= Beginning of Section =

(* ===== verification/Stun.v ===== *)
(** * STUN and TURN messages

    The codec half of [tgcalls/Ios6TurnClient.cpp]: both of its families of
    routines (the TURN client's, on vectors, and the [Ios6] ones of the ICE
    checks, on pointer and length), translated first, and then specified against
    one abstract message: a type, a transaction id and a list of attributes. *)

From Stdlib Require Import ZifyNat.
From S2P Require Import Prelude Inet.

(** The CommonCrypto digests are not part of the repository: the code relies on
    [CC_MD5] returning 16 bytes and [CCHmac(kCCHmacAlgSHA1, ...)] 20. *)
Class CommonCrypto := {
  CC_MD5 : list Z -> list Z;
  CCHmac_SHA1 : list Z -> list Z -> list Z;
  CC_MD5_size : forall m, wf_bytes (CC_MD5 m) /\ length (CC_MD5 m) = 16%nat;
  CCHmac_SHA1_size : forall k m, wf_bytes (CCHmac_SHA1 k m) /\ length (CCHmac_SHA1 k m) = 20%nat
}.
Definition CC_SHA1_DIGEST_LENGTH : nat := 20.

(** ** The C++ code: TURN client *)

Definition kStunMagicCookie : Z := 0x2112A442.
Definition kTurnAllocateRequest : Z := 0x0003.
Definition kTurnAllocateSuccess : Z := 0x0103.
Definition kTurnAllocateError : Z := 0x0113.
Definition kTurnRefreshRequest : Z := 0x0004.
Definition kTurnCreatePermissionRequest : Z := 0x0008.
Definition kTurnCreatePermissionSuccess : Z := 0x0108.
Definition kTurnCreatePermissionError : Z := 0x0118.
Definition kAttrXorPeerAddress : Z := 0x0012.
Definition kAttrUsername : Z := 0x0006.
Definition kAttrMessageIntegrity : Z := 0x0008.
Definition kAttrErrorCode : Z := 0x0009.
Definition kAttrLifetime : Z := 0x000D.
Definition kAttrRealm : Z := 0x0014.
Definition kAttrNonce : Z := 0x0015.
Definition kAttrXorRelayedAddress : Z := 0x0016.
Definition kAttrRequestedTransport : Z := 0x0019.

(** [ReadU16(&m[i])] *)
Definition ReadU16 (m : list Z) (i : nat) : Z := u16 (Z.lor (Z.shiftl m.[i] 8) m.[i + 1]).
Definition ReadU32 (m : list Z) (i : nat) : Z :=
  Z.lor (Z.lor (Z.lor (u32 (Z.shiftl m.[i] 24)) (u32 (Z.shiftl m.[i + 1] 16)))
               (u32 (Z.shiftl m.[i + 2] 8))) m.[i + 3].

Definition AppendU16 (out : list Z) (value : Z) : list Z := out ++ [u8 (Z.shiftr value 8); u8 value].
Definition AppendU32 (out : list Z) (value : Z) : list Z :=
  out ++ [u8 (Z.shiftr value 24); u8 (Z.shiftr value 16); u8 (Z.shiftr value 8); u8 value].
Definition SetU16 (out : list Z) (offset : nat) (value : Z) : list Z :=
  if decide (length out <= offset + 1)%nat then out
  else <[(offset + 1)%nat := u8 value]> (<[offset := u8 (Z.shiftr value 8)]> out).

Definition MakeMessage (type : Z) (txid : list Z) : list Z :=
  AppendU32 (AppendU16 (AppendU16 [] type) 0) kStunMagicCookie ++ txid.

Definition UpdateMessageLength (message : list Z) : list Z :=
  if decide (length message < 20)%nat then message
  else SetU16 message 2 (u16 (Z.of_nat (length message - 20))).

(** [while ((message.size() & 3) != 0) message.push_back(0);] *)
Fixpoint pad_loop (fuel : nat) (message : list Z) : list Z :=
  match fuel with
  | O => message
  | S fuel => if decide (Z.land (Z.of_nat (length message)) 3 <> 0) then pad_loop fuel (message ++ [0]) else message
  end.

Definition AddAttribute (message : list Z) (type : Z) (data : list Z) : list Z :=
  let message := AppendU16 message type in
  let message := AppendU16 message (u16 (Z.of_nat (length data))) in
  pad_loop 3 (message ++ data).
Definition AddStringAttribute (message : list Z) (type : Z) (value : list Z) : list Z :=
  AddAttribute message type value.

= End of Section =

> **What you are asked to do**:
The first line of the entries above and every line after it, up to and including the line with "From S2P Require Import Prelude Inet.", should be set down exactly.

> **Solution to this task**:
(* ===== verification/Stun.v ===== *)
(** * STUN and TURN messages

    The codec half of [tgcalls/Ios6TurnClient.cpp]: both of its families of
    routines (the TURN client's, on vectors, and the [Ios6] ones of the ICE
    checks, on pointer and length), translated first, and then specified against
    one abstract message: a type, a transaction id and a list of attributes. *)

From Stdlib Require Import ZifyNat.
From S2P Require Import Prelude Inet.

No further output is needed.